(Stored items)
---------------

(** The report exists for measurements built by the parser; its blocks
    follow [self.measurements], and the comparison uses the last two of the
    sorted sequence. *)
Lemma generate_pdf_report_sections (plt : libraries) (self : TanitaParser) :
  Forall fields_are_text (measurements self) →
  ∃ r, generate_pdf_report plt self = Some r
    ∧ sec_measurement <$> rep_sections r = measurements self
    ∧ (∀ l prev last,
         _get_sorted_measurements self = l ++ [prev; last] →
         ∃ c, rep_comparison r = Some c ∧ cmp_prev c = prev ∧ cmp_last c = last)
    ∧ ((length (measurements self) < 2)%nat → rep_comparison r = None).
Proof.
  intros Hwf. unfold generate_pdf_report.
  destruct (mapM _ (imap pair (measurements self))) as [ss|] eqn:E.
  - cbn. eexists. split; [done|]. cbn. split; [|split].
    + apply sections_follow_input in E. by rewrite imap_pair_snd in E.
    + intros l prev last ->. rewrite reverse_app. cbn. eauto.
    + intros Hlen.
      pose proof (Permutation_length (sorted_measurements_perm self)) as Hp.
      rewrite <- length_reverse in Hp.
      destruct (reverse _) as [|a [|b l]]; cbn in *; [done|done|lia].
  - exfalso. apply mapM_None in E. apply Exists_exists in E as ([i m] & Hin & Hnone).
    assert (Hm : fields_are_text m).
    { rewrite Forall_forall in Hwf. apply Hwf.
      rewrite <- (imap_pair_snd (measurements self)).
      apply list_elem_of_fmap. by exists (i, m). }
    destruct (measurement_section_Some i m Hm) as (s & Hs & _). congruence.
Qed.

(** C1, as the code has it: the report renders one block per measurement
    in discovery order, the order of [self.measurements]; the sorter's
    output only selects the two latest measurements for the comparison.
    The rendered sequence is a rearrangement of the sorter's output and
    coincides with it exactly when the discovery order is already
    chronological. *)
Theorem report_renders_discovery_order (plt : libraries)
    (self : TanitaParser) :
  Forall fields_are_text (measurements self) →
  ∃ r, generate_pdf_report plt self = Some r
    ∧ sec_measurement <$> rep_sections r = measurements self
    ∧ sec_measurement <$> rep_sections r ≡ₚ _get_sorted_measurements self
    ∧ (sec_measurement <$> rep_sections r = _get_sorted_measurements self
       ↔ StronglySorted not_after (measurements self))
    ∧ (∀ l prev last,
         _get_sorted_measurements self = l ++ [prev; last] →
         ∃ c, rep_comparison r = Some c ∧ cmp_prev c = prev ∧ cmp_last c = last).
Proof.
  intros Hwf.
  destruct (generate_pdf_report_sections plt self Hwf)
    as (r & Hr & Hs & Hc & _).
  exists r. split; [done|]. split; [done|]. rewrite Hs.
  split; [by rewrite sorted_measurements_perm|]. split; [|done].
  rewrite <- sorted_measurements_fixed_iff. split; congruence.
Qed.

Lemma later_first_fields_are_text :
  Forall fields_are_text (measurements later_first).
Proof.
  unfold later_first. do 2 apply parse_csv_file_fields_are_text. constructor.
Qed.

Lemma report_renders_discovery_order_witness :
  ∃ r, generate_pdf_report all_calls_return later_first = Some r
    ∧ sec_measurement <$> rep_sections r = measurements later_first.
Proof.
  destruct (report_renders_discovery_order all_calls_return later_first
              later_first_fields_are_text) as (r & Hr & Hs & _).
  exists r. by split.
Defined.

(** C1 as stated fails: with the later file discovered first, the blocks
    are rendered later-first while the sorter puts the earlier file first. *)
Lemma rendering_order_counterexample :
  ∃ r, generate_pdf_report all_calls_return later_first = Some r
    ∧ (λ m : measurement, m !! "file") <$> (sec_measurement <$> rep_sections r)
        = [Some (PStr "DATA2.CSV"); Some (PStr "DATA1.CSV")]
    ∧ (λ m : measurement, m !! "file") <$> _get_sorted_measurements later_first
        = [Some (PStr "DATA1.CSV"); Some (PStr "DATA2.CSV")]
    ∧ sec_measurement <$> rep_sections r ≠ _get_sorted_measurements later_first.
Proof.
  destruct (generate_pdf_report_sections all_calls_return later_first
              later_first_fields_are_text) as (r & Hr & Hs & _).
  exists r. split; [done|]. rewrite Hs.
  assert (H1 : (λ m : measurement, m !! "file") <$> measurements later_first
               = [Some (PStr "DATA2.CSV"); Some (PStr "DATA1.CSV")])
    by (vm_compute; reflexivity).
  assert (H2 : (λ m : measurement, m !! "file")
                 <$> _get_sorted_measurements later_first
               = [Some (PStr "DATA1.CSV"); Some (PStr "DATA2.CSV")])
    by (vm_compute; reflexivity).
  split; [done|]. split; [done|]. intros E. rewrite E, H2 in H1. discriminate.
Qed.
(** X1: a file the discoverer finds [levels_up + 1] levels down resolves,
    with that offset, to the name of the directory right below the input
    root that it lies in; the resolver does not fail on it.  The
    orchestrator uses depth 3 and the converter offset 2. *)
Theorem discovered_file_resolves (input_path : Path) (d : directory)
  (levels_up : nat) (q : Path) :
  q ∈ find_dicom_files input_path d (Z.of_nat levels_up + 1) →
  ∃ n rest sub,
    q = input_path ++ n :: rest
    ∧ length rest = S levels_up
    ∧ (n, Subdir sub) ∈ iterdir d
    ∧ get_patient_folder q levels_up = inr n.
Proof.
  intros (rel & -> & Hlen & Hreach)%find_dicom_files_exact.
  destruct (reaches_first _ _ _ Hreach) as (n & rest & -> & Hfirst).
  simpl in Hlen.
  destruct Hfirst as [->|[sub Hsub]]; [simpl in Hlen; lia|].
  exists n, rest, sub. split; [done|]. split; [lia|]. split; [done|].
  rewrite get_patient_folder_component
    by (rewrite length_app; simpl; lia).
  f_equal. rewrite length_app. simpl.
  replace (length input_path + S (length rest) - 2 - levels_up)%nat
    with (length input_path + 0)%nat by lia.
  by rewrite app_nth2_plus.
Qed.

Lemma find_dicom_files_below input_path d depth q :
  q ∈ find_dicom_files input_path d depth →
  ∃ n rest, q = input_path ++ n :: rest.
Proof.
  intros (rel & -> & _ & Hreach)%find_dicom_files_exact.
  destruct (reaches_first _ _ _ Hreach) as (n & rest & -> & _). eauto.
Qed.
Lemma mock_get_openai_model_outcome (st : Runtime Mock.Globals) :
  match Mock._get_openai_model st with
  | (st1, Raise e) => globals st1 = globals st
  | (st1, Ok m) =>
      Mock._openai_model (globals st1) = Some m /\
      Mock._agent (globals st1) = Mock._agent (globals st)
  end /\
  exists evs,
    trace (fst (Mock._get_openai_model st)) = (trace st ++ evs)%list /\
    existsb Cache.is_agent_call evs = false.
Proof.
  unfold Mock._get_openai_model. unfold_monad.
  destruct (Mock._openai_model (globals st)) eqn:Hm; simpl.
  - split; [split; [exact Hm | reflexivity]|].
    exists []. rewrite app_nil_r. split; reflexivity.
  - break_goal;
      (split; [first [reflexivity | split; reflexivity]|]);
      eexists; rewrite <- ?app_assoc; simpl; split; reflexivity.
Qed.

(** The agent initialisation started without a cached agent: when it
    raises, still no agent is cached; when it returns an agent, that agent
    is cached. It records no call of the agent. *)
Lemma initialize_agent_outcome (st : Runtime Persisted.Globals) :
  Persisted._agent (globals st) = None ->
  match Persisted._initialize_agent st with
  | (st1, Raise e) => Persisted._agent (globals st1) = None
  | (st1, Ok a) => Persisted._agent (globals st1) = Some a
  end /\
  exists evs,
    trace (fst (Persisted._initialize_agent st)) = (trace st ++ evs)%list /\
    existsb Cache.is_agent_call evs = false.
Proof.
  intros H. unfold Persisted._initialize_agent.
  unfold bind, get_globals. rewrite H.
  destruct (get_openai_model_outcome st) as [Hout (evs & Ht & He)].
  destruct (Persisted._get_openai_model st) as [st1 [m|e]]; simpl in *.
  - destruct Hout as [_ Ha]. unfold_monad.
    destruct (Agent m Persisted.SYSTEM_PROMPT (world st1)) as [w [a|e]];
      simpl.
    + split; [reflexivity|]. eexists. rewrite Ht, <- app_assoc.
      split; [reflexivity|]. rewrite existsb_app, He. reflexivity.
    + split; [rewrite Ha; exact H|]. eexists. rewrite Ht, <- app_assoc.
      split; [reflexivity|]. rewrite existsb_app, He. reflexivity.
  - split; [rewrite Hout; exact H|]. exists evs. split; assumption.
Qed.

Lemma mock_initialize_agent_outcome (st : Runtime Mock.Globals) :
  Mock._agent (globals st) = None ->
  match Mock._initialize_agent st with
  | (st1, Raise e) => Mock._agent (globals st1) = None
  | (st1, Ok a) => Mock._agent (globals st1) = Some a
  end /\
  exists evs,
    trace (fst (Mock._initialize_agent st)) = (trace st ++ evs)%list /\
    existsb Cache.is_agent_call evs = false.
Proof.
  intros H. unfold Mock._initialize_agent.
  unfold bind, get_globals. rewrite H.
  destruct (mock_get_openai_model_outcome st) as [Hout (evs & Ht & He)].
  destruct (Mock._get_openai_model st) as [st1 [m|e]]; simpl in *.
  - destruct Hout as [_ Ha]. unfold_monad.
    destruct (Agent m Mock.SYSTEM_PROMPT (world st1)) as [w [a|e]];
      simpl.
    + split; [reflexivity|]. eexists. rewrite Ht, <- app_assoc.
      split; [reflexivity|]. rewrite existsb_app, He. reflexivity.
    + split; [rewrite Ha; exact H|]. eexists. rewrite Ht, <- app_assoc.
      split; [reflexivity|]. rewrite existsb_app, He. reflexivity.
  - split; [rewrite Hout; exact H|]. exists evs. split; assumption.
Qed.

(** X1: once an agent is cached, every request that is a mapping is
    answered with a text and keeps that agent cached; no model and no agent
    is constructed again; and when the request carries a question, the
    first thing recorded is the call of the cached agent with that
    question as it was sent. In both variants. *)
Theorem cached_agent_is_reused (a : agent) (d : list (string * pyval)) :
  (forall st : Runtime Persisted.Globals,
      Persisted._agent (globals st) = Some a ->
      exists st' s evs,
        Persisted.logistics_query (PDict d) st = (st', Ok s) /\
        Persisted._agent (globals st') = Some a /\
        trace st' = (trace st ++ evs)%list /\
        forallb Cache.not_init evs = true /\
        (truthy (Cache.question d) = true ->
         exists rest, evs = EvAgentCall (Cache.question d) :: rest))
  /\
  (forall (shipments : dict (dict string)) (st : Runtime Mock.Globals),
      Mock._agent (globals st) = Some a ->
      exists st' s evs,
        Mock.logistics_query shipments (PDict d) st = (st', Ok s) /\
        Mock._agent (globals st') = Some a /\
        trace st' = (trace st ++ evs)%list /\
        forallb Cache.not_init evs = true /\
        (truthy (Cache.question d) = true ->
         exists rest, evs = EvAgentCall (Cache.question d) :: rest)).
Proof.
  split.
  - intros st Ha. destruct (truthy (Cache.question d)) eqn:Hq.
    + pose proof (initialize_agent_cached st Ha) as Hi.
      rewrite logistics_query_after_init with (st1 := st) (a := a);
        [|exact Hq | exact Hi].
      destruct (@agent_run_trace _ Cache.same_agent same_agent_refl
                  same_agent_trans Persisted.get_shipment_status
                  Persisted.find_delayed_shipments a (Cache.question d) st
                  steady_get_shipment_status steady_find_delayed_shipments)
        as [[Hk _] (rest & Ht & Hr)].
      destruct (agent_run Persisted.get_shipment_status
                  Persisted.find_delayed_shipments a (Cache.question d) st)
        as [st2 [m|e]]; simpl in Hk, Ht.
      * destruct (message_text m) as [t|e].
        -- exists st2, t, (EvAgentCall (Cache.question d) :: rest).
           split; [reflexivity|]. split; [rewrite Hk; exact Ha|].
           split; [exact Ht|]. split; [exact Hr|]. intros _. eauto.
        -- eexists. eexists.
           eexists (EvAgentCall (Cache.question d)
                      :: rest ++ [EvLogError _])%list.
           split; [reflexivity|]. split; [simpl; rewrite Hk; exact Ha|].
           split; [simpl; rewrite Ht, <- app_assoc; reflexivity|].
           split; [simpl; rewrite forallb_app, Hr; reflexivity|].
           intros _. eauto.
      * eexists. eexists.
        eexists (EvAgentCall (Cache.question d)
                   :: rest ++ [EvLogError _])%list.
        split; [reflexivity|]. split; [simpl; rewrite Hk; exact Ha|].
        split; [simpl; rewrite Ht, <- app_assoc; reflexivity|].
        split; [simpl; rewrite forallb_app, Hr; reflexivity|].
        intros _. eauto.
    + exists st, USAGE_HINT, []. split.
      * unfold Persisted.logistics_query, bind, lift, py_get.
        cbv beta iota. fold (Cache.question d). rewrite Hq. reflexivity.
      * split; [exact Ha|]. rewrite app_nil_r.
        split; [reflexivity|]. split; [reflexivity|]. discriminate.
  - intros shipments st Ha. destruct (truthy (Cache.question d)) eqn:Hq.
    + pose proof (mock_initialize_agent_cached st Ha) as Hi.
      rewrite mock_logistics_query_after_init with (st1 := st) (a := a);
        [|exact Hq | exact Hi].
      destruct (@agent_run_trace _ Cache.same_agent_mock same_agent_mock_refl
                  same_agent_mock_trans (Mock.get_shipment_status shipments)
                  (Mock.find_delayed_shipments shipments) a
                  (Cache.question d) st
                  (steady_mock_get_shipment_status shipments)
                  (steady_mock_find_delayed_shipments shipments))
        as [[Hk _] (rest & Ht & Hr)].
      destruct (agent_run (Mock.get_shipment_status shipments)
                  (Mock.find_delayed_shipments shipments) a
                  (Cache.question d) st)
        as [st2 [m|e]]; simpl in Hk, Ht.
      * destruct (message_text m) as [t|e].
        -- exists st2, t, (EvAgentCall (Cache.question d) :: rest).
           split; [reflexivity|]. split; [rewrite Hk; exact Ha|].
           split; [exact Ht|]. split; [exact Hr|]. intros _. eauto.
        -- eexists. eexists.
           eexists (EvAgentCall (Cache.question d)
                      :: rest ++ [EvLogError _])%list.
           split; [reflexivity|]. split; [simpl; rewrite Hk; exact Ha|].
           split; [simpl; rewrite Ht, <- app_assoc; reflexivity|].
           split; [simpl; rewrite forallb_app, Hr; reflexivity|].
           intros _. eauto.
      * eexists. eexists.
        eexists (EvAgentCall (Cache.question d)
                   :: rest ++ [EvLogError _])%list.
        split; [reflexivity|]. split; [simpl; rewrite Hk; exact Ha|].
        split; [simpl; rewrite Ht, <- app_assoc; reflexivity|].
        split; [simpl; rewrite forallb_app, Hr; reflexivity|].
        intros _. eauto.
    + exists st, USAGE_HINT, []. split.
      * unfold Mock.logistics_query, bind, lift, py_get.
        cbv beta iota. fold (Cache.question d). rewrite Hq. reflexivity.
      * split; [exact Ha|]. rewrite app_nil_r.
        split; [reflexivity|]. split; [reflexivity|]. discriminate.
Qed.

---------------

(INSTRUCTIONS TO FOLLOW) Your answer should be a single number: the count of lines in the records that contain "libraries".

(SOLUTION TO THIS TASK) 2